Ma quanta distanza di fatto si trova tra le personalità di spicco della controcultura e la vanità sovraesposta nell’era dei selfie? Quanto dell’attuale attitudine a innalzare a icone certe figure passate e moderne è possibile ritrovare nei modi della cultura underground?

 

Locandina promozionale di Gioventù Bruciata, diretto da Nicholas Ray nel 1955.[/

Sebbene la spontaneità fu alla base tanto dell’esistenza quanto delle produzioni degli artisti underground, è lampante che anche il loro stile di vita, improntato a ogni tipo di eccesso, divenne presto un must generazionale, coronato dal successo della pellicola Gioventù bruciata, che nel 1955 promuoveva l’immagine dei “belli e dannati”.

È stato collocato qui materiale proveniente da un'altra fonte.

(** [StringToNumber] on the empty string and on strings of decimal digits;
    this host reads every other string as [NaN]. *)
Definition StringToNumber_digits (s : jsstring) : number :=
  match digits_value 0 s with
  | Some z => number_of_Z z
  | None => NaN
  end.

(** The text of a value as [Array.prototype.join] and
    [Object.prototype.toString] produce it. *)
Fixpoint text_of (v : jsval) : jsstring :=
  match v with
  | VUndefined => lit "undefined"
  | VNull => lit "null"
  | VBool true => lit "true"
  | VBool false => lit "false"
  | VNum n => NumberToString_integral n
  | VStr s => s
  | VObj _ => lit "[object Object]"
  | VArr l =>
      (fix join (l : list jsval) : jsstring :=
         match l with
         | [] => []
         | x :: l' =>
             match x with
             | VUndefined | VNull => []
             | _ => text_of x
             end ++
             match l' with
             | [] => []
             | _ :: _ => lit "," ++ join l'
             end
         end) l
  end.

(** [JSON.stringify] on values whose strings need no escape. *)
Fixpoint stringify (v : jsval) : jsstring :=
  match v with
  | VUndefined | VNull => lit "null"
  | VBool true => lit "true"
  | VBool false => lit "false"
  | VNum n => NumberToString_integral n
  | VStr s => quoted s
  | VArr l =>
      lit "[" ++
      (fix items (l : list jsval) : jsstring :=
         match l with
         | [] => []
         | x :: l' =>
             stringify x ++
             match l' with
             | [] => []
             | _ :: _ => lit "," ++ items l'
             end
         end) l ++ lit "]"
  | VObj props =>
      lit "{" ++
      (fix members (props : list (jsstring * jsval)) : jsstring :=
         match props with
         | [] => []
         | (k, x) :: rest =>
             quoted k ++ lit ":" ++ stringify x ++
             match rest with
             | [] => []
             | _ :: _ => lit "," ++ members rest
             end
         end) props ++ lit "}"
  end.

(** The plans of the examples. *)

Definition example_query : jsstring :=
  lit "SELECT Pclass, COUNT(*) as cnt FROM titanic GROUP BY Pclass".

Definition plan_by_class : jsval :=
  VObj [(lit "answer", VStr (lit "Here is the number of passengers per class."));
        (lit "sql", VStr example_query);
        (lit "chart", VObj [(lit "type", VStr (lit "bar"));
                            (lit "title", VStr (lit "Passengers per class"))])].

Definition plan_hello : jsval :=
  VObj [(lit "answer", VStr (lit "Hello! Ask me about the passengers."))].
(** * DHT routing core (src/main.cpp): buckets, bucket list, node

    A shallow embedding of the three classes of src/main.cpp and of the
    two library types they compute with.  Unsigned fixed-width integers are
    [Z] with the wrap-around written out; [std::list] is [list]; a member
    function that may throw returns a sum; a member function that writes
    to [std::cout] returns what it wrote next to the object. *)

From Stdlib Require Import ZArith Zbitwise String Ascii Lia DecimalString.
From stdpp Require Import base list.

Local Open Scope Z_scope.

(** ** Fixed-width unsigned integers *)

Module uint.
(** The value an unsigned integer of [bits] bits holds after an
    assignment of [z]. *)
Definition wrap (bits z : Z) : Z := z mod 2 ^ bits.
End uint.

(** [uint256_t]: Boost's unchecked 256-bit unsigned integer. *)
Module uint256.
Definition bits : Z := 256.
Definition wrap (z : Z) : Z := uint.wrap bits z.
(** [operator^]. *)
Definition xor (a b : Z) : Z := Z.lxor a b.
End uint256.

(** ** [cpp_dec_float_100]

    Boost.Multiprecision's decimal floating-point number with 100 decimal
    digits of precision, as far as the source uses it: construction from an
    integer, [+=], [pow] at a whole exponent, [log2] under a cast to an
    integer, and the cast to [uint256_t].  A number is a mantissa of at most
    [digits10] digits and a power of ten; what does not fit is cut off. *)

Module cpp_dec_float_100.
Definition digits10 : Z := 100.

Record t := mk { mantissa : Z; exponent : Z }.

(** Drops low digits of [m] until at most [digits10] are left. *)
Fixpoint normalize (fuel : nat) (m e : Z) : t :=
  match fuel with
  | O => mk m e
  | S fuel' =>
      if Z.abs m <? 10 ^ digits10 then mk m e
      else normalize fuel' (Z.quot m 10) (e + 1)
  end.

Definition round (m e : Z) : t :=
  normalize (Z.to_nat (Z.log2 (Z.abs m) + 1)) m e.

(** [cpp_dec_float_100(z)] for an integer [z]. *)
Definition of_Z (z : Z) : t := round z 0.

(** [x + y] (and [x += y]). *)
Definition add (x y : t) : t :=
  let e := Z.min (exponent x) (exponent y) in
  round (mantissa x * 10 ^ (exponent x - e) + mantissa y * 10 ^ (exponent y - e)) e.

Definition mul (x y : t) : t :=
  round (mantissa x * mantissa y) (exponent x + exponent y).

(** The integer part: the digits before the decimal point. *)
Definition trunc (x : t) : Z :=
  if 0 <=? exponent x then mantissa x * 10 ^ exponent x
  else Z.quot (mantissa x) (10 ^ (- exponent x)).

(** [static_cast<uint256_t>(x)]. *)
Definition to_uint256 (x : t) : Z := uint256.wrap (trunc x).

(** The loop of the binary powering method: [p] is the part of the exponent
    still to be halved, [x] the current repeated square, [result] the
    product so far. *)
Fixpoint pow_loop (p : positive) (x result : t) : t :=
  match p with
  | xH => result
  | xO p' | xI p' =>
      let x' := mul x x in
      let result' := if Z.odd (Zpos p') then mul result x' else result in
      pow_loop p' x' result'
  end.

Definition pow_imp (x : t) (p : Z) : t :=
  match p with
  | Zpos q => pow_loop q x (if Z.odd p then x else of_Z 1)
  | _ => of_Z 1
  end.

(** [pow(x, a)] at an exponent [a] that is a whole number, which is where
    the source calls it: Boost then raises [x] by the binary method. *)
Definition pow (x a : t) : t := pow_imp x (trunc a).

(** [static_cast<uint32_t>(log2(x))] for [x >= 1]: the integer part of the
    binary logarithm, reduced to 32 bits. *)
Definition log2_trunc (x : t) : Z := uint.wrap 32 (Z.log2 (trunc x)).
End cpp_dec_float_100.

(** ** [class Bucket] *)

Module Bucket.
Record t := mk {
  (* List of references to nodes (contacts). *)
  contacts_ : list Z;
  (* Maximum number of contacts stored in a bucket. *)
  k_ : Z;
  (* Covered distance of nodes for this bucket. *)
  covered_distance_from_ : Z;
  covered_distance_to_ : Z
}.

(** [Bucket(covered_distance_from, covered_distance_to)]. *)
Definition new (covered_distance_from covered_distance_to : Z) : t :=
  {| contacts_ := [];
     k_ := uint.wrap 8 20;
     covered_distance_from_ := covered_distance_from;
     covered_distance_to_ := covered_distance_to |}.

(** What [Put] throws. *)
Inductive exn : Type :=
| out_of_range (what : string).

(** [std::to_string] of an integer. *)
Definition to_string (z : Z) : string := NilZero.string_of_int (Z.to_int z).

(** [Put(node_id)]: the bucket with the contact appended, or the exception
    thrown. *)
Definition Put (b : t) (node_id : Z) : exn + t :=
  if Z.of_nat (length (contacts_ b)) <? k_ b then
    inr {| contacts_ := contacts_ b ++ [node_id];
           k_ := k_ b;
           covered_distance_from_ := covered_distance_from_ b;
           covered_distance_to_ := covered_distance_to_ b |}
  else
    inl (out_of_range ("Bucket size must be less or equal " ++ to_string (k_ b))%string).

(** The bucket as a call of [Put] leaves it: an exception is thrown before
    anything is written. *)
Definition after_Put (b : t) (node_id : Z) : t :=
  match Put b node_id with
  | inr b' => b'
  | inl _ => b
  end.

Definition CoveredDistanceFrom (b : t) : Z := covered_distance_from_ b.
Definition CoveredDistanceTo (b : t) : Z := covered_distance_to_ b.

(** Number of contacts held. *)
Definition size (b : t) : nat := length (contacts_ b).

(** [d] lies in the covered half-open range. *)
Definition covers (b : t) (d : Z) : Prop :=
  CoveredDistanceFrom b <= d < CoveredDistanceTo b.
End Bucket.

(** ** [class BucketList] *)

Module BucketList.
Definition SHA1_HASH_SIZE : Z := 160.

Record t := mk { bucket_list_ : list Bucket.t }.

(** One turn of the constructor's loop: the bucket of [index] is built and
    pushed to the back of the list. *)
Definition new_step (buckets : list Bucket.t) (index : Z) : list Bucket.t :=
  let covered_distance_from :=
    cpp_dec_float_100.pow (cpp_dec_float_100.of_Z 2) (cpp_dec_float_100.of_Z index) in
  let covered_distance_to :=
    cpp_dec_float_100.pow (cpp_dec_float_100.of_Z 2) (cpp_dec_float_100.of_Z (index + 1)) in
  let bucket :=
    Bucket.new (cpp_dec_float_100.to_uint256 covered_distance_from)
               (cpp_dec_float_100.to_uint256 covered_distance_to) in
  buckets ++ [bucket].

(** [BucketList()]: [index] runs from 0 while [index < SHA1_HASH_SIZE]. *)
Definition new : t :=
  {| bucket_list_ := fold_left new_step (seqZ 0 SHA1_HASH_SIZE) [] |}.

(** [Push(other_node, distance)]: the list as the call leaves it and the
    level written to the output.  The line written also shows the
    logarithm before the cast, which is not kept here.  [Node] is only
    declared where [Push] is defined and [other_node] is not used, so its
    type is left open. *)
Definition Push {Node : Type} (bl : t) (other_node : Node) (distance : Z) : t * Z :=
  let d := cpp_dec_float_100.of_Z distance in
  let d := cpp_dec_float_100.add d (cpp_dec_float_100.of_Z 4) in
  (bl, cpp_dec_float_100.log2_trunc d).
End BucketList.

(** ** [class SHA1] (sha1.hpp) *)

Module SHA1.
(** The sixteen lower-case digits a stream in [std::hex] mode writes. *)
Definition hex_char (d : Z) : ascii :=
  match d with
  | 0 => "0" | 1 => "1" | 2 => "2" | 3 => "3" | 4 => "4" | 5 => "5"
  | 6 => "6" | 7 => "7" | 8 => "8" | 9 => "9" | 10 => "a" | 11 => "b"
  | 12 => "c" | 13 => "d" | 14 => "e" | _ => "f"
  end%char.

(** [z] in [n] hexadecimal digits, the most significant first. *)
Fixpoint hex_fixed (n : nat) (z : Z) : string :=
  match n with
  | O => EmptyString
  | S n' => (hex_fixed n' (z / 16) ++ String (hex_char (z mod 16)) EmptyString)%string
  end.

(** Modelled from the spec: sha1.hpp is not among the sources.  The
    checksum object is taken as the data it has been fed. *)
Record t := mk { buffer : string }.

(** Modelled from the spec: the object [SHA1 checksum] declares. *)
Definition init : t := mk EmptyString.

(** Modelled from the spec: [update(data)] feeds [data] to the checksum. *)
Definition update (c : t) (data : string) : t := mk (buffer c ++ data)%string.

Section Digest.
Variable digest : string -> Z.

(** Modelled from the spec: [final()] of sha1.hpp, which is not among the
    sources.  The spec takes the identifier as a fixed-width 160-bit value,
    however it is derived, and the source calls 160 the length of an SHA1
    digest.  The digest of the data is therefore any function [digest], of
    which 160 bits are kept, and [final] writes them as 40 hexadecimal
    digits. *)
Definition final (c : t) : string :=
  hex_fixed 40 (digest (buffer c) mod 2 ^ 160).
End Digest.
End SHA1.

(** ** Reading a [uint256_t] from a stream in [std::hex] mode *)

Module hex_stream.
(** The value of a hexadecimal digit, in either case. *)
Definition hex_value (c : ascii) : option Z :=
  let n := Z.of_N (N_of_ascii c) in
  if (48 <=? n) && (n <=? 57) then Some (n - 48)
  else if (97 <=? n) && (n <=? 102) then Some (n - 87)
  else if (65 <=? n) && (n <=? 70) then Some (n - 55)
  else None.

(** Takes digits while there are some; [acc] is the value read so far. *)
Fixpoint read_digits (s : string) (acc : Z) : Z :=
  match s with
  | EmptyString => acc
  | String c s' =>
      match hex_value c with
      | Some d => read_digits s' (16 * acc + d)
      | None => acc
      end
  end.

(** [ss >> temp_id] for a default-constructed [temp_id]: the leading run of
    hexadecimal digits is its value, cut to 256 bits; with no digit the
    read fails and [temp_id] stays 0.  Signs and a [0x] prefix, which the
    stream would also take, do not occur in what [GenerateID] reads and
    are left out. *)
Definition read_uint256 (s : string) : Z := uint256.wrap (read_digits s 0).
End hex_stream.

(** ** [class Node] *)

Module Node.
(** The identifier and the bucket list.  The socket address and the three
    time stamps are set from the clock and read nowhere. *)
Record t := mk {
  id_ : Z;
  bucket_list_ : BucketList.t
}.

Definition GetID (n : t) : Z := id_ n.

(** Distance between ID1 and ID2: ID1 XOR ID2. *)
Definition CalculateDistance (n other_node : t) : Z :=
  uint256.xor (id_ n) (GetID other_node).

(** [AddToList(other_node)]: the node as the call leaves it, and the level
    [Push] wrote. *)
Definition AddToList (n other_node : t) : t * Z :=
  let distance := CalculateDistance n other_node in
  let '(bl, level) := BucketList.Push (bucket_list_ n) other_node distance in
  ({| id_ := id_ n; bucket_list_ := bl |}, level).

Un’immagine che conserverà il suo fascino negli animi adolescenti delle generazioni successive e che sarà alla base del successo di una consistente fetta di industria cinematografica, non da ultimo quella che, favorita dall’avvento della moda hipster ( che non a caso prende nome dal gergo dei giovani beat, che così chiamavano negli anni ‘50 gli appassionati di jazz e bebop) ha in tempi recenti ripreso questo filone in veste biografica, contribuendo alla recente mitizzazione di alcuni dei protagonisti della controcultura: da Urlo di Epstein e Friedman, che nel 2010 racconta la vita del poeta ebreo e omosessuale Allen Ginsberg; a Boom for Real: L’adolescenza di Jean-Michel Basquiat di Sara Driver, uscito lo scorso anno incassando 22,5 mila dollari.

 

Locandine di Howl (in italiano Urlo) diretto da Rob Epstein e Jeffrey Friedman nel 2010 e Boom for Real. L’adolescenza di Jean-Michel Basquiat diretto da Sara Driver nel 2017.

 

Un’attenzione che più che focalizzarsi sulle opere, sembra rispecchiare quel desiderio un po’ morboso, tipico della condivisione social, di entrare nella quotidianità delle persone, in questo caso artisti dediti a vite fuori dagli schemi, spesso caratterizzate dal massiccio consumo di alcol e droghe.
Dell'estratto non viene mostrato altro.